< Job 3 >

1 Daarna opende Job zijn mond, om zijn geboorte dag te verwensen
After this Job opened his mouth, and cursed his day,
2 En Job hief aan en sprak:
saying,
3 De dag verga, waarop ik geboren werd; De nacht, die sprak: Er is een knaapje ontvangen!
Let the day perish in which I was born, and that night in which they said, Behold a boy!
4 Die dag: hij worde duisternis, God in den hoge zij er niet om bekommerd; Geen lichtglans moge hem bestralen,
Let that night be darkness, and let not the Lord regard it from above, neither let light come upon it.
5 Maar duisternis en schaduw des doods hem bedekken; Mogen wolken zich boven hem samenpakken, En zonsverduistering hem verschrikken!
But let darkness and the shadow of death seize it; let blackness come upon it;
6 Die nacht: het donker rove hem weg, Hij telle niet mee onder de dagen van het jaar, En trede niet op in het getal van de maanden. Mogen de sterren van zijn ochtendschemering worden gedoofd; Hij hope op licht, dat niet daagt, Hij aanschouwe de wimpers van het morgenrood niet!
let that day and night be cursed, let darkness carry them away; let it not come into the days of the year, neither let it be numbered with the days of the months.
7 Ja, troosteloos blijve die nacht, Geen juichtoon dringe tot hem door;
But let that night be pain, and let not mirth come upon it, nor joy.
8 Laat de dagbeheksers hem vervloeken, Gereed, om Liwjatan tegen hem op te hitsen:
But let him that curses that day curse it, [even] he that is ready to attack the great whale.
9 Mogen de sterren van zijn ochtendschemering worden gedoofd; Hij hope op licht, dat niet daagt, Hij aanschouwe de wimpers van het morgenrood niet!
Let the stars of that night be darkened; let it remain [dark], and not come into light; and let it not see the morning star arise:
10 Want hij sloot mij de deuren niet dicht van de schoot, Hij verborg niet het leed voor mijn ogen!
because it shut not up the gates of my mother's womb, for [so] it would have removed sorrow from my eyes.

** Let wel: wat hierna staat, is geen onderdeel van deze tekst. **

Lemma observe_bounded dim value member :
  observe Environment dim (raw_member (bounded (bounded value)) member)
  = observe Environment dim (raw_member value member).
Proof.
  destruct value as [v|]; [|done]. simpl. unfold observe, raw_member. simpl.
  destruct (ValidValue v) eqn:Hv; [by rewrite Hv|].
  assert (valid_in dim v = false) as Hn by (unfold valid_in; by rewrite Hv).
  change (ValidValue EmptyString) with false. cbv iota. rewrite Hn. simpl.
  by destruct (allowed _ _ _).
Qed.

(** Bounding the invocation, once in the hook and again in the daemon, keeps
    what normalization makes of it. *)
Lemma bounding_invisible kind scope host registry i :
  Normalize (mk_Inputs kind scope host
    (Invocation_Declaration (BoundedInvocation (iv_Provider i) (iv_Model i) (iv_Role i))) registry)
  = Normalize (mk_Inputs kind scope host (unbounded_declaration i) registry).
Proof.
  unfold Normalize. cbn [ei_Kind ei_Scope ei_Host ei_Environment ei_ActorRegistry].
  replace (observe_from Environment 0 (members (Invocation_Declaration (BoundedInvocation _ _ _))))
    with (observe_from Environment 0 (members (unbounded_declaration i))); [done|].
  unfold members, Invocation_Declaration, unbounded_declaration, BoundedInvocation.
  cbn [iv_Provider iv_Model iv_Role dc_Provider dc_Model dc_Variant dc_Role dc_ProtocolRole
       observe_from]. by rewrite !observe_bounded.
Qed.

11 Waarom stierf ik niet, toen ik uit de moederschoot kwam, Ging ik niet dood, toen ik haar lichaam verliet;
For why died I not in the belly? and [why] did I not come forth from the womb and die immediately?
12 Waarom wachtten twee knieën mij op, Waarom twee borsten, om mij te zogen;
and why did the knees support me? and why did I suck the breasts?
13 Dan lag ik nu neer, en had rust; Ik zou slapen, en door niets meer worden gestoord:
Now I should have lain down and been quiet, I should have slept and been at rest,
14 Naast koningen en rijksbestuurders, Die zich grafmonumenten hebben gebouwd;
with kings [and] councillors of the earth, who gloried in [their] swords;
15 Naast vorsten, badend in goud, En die hun paleizen vulden met zilver.
or with rulers, whose gold was abundant, who filled their houses with silver:
16 Waarom werd ik niet weggestopt als een misdracht, Als kinderkens, die het licht niet aanschouwen?
or [I should have been] as an untimely birth proceeding from his mother's womb, or as infants who never saw light.
17 Daar, waar de bozen hun tieren staken, Waar rust vindt, wiens kracht is bezweken;
There the ungodly have burnt out the fury of rage; there the wearied in body rest.
18 Waar de gevangenen allemaal vrede genieten, En de stem van de drijvers niet horen;
And the men of old time have together ceased to hear the exactor's voice.
19 Waar kleinen en groten gelijk zijn, De slaven van hun meesters bevrijd.
The small and great are there, and the servant that feared his lord.
20 Waarom het licht aan een rampzalige geschonken, Aan zielsbedroefden het leven:
For why is light given to those who are in bitterness, and life to those souls which are in griefs?
21 Aan hen, die de dood verbeiden, die niet komt, Die met groter vlijt naar hem dan naar schatten graven;
who desire death, and obtain it not, digging [for it] as [for] treasures;
22 Die met blijdschap zouden juichen, En jubelen, wanneer zij het graf zouden vinden?
and would be very joyful if they should gain it?
23 Aan den man, wiens pad in de duisternis ligt, Wien God elke uitweg heeft afgesneden!
Death [is] rest to [such] a man, for God has hedged him in.
24 Want als mijn brood komt mijn zuchten, En als water stort zich mijn jammerklacht uit;
For my groaning comes before my food, and I weep being beset with terror.
25 Wanneer ik bang voor iets ben, overvalt het mij, Mij treft, wat ik ducht!
For the terror of which I meditated has come upon me, and that which I had feared has befallen me.
26 Neen, geen rust voor mij, geen heil en geen vrede, Maar altijd weer tobben!
I was not at peace, nor quiet, nor had I rest; yet wrath came upon me.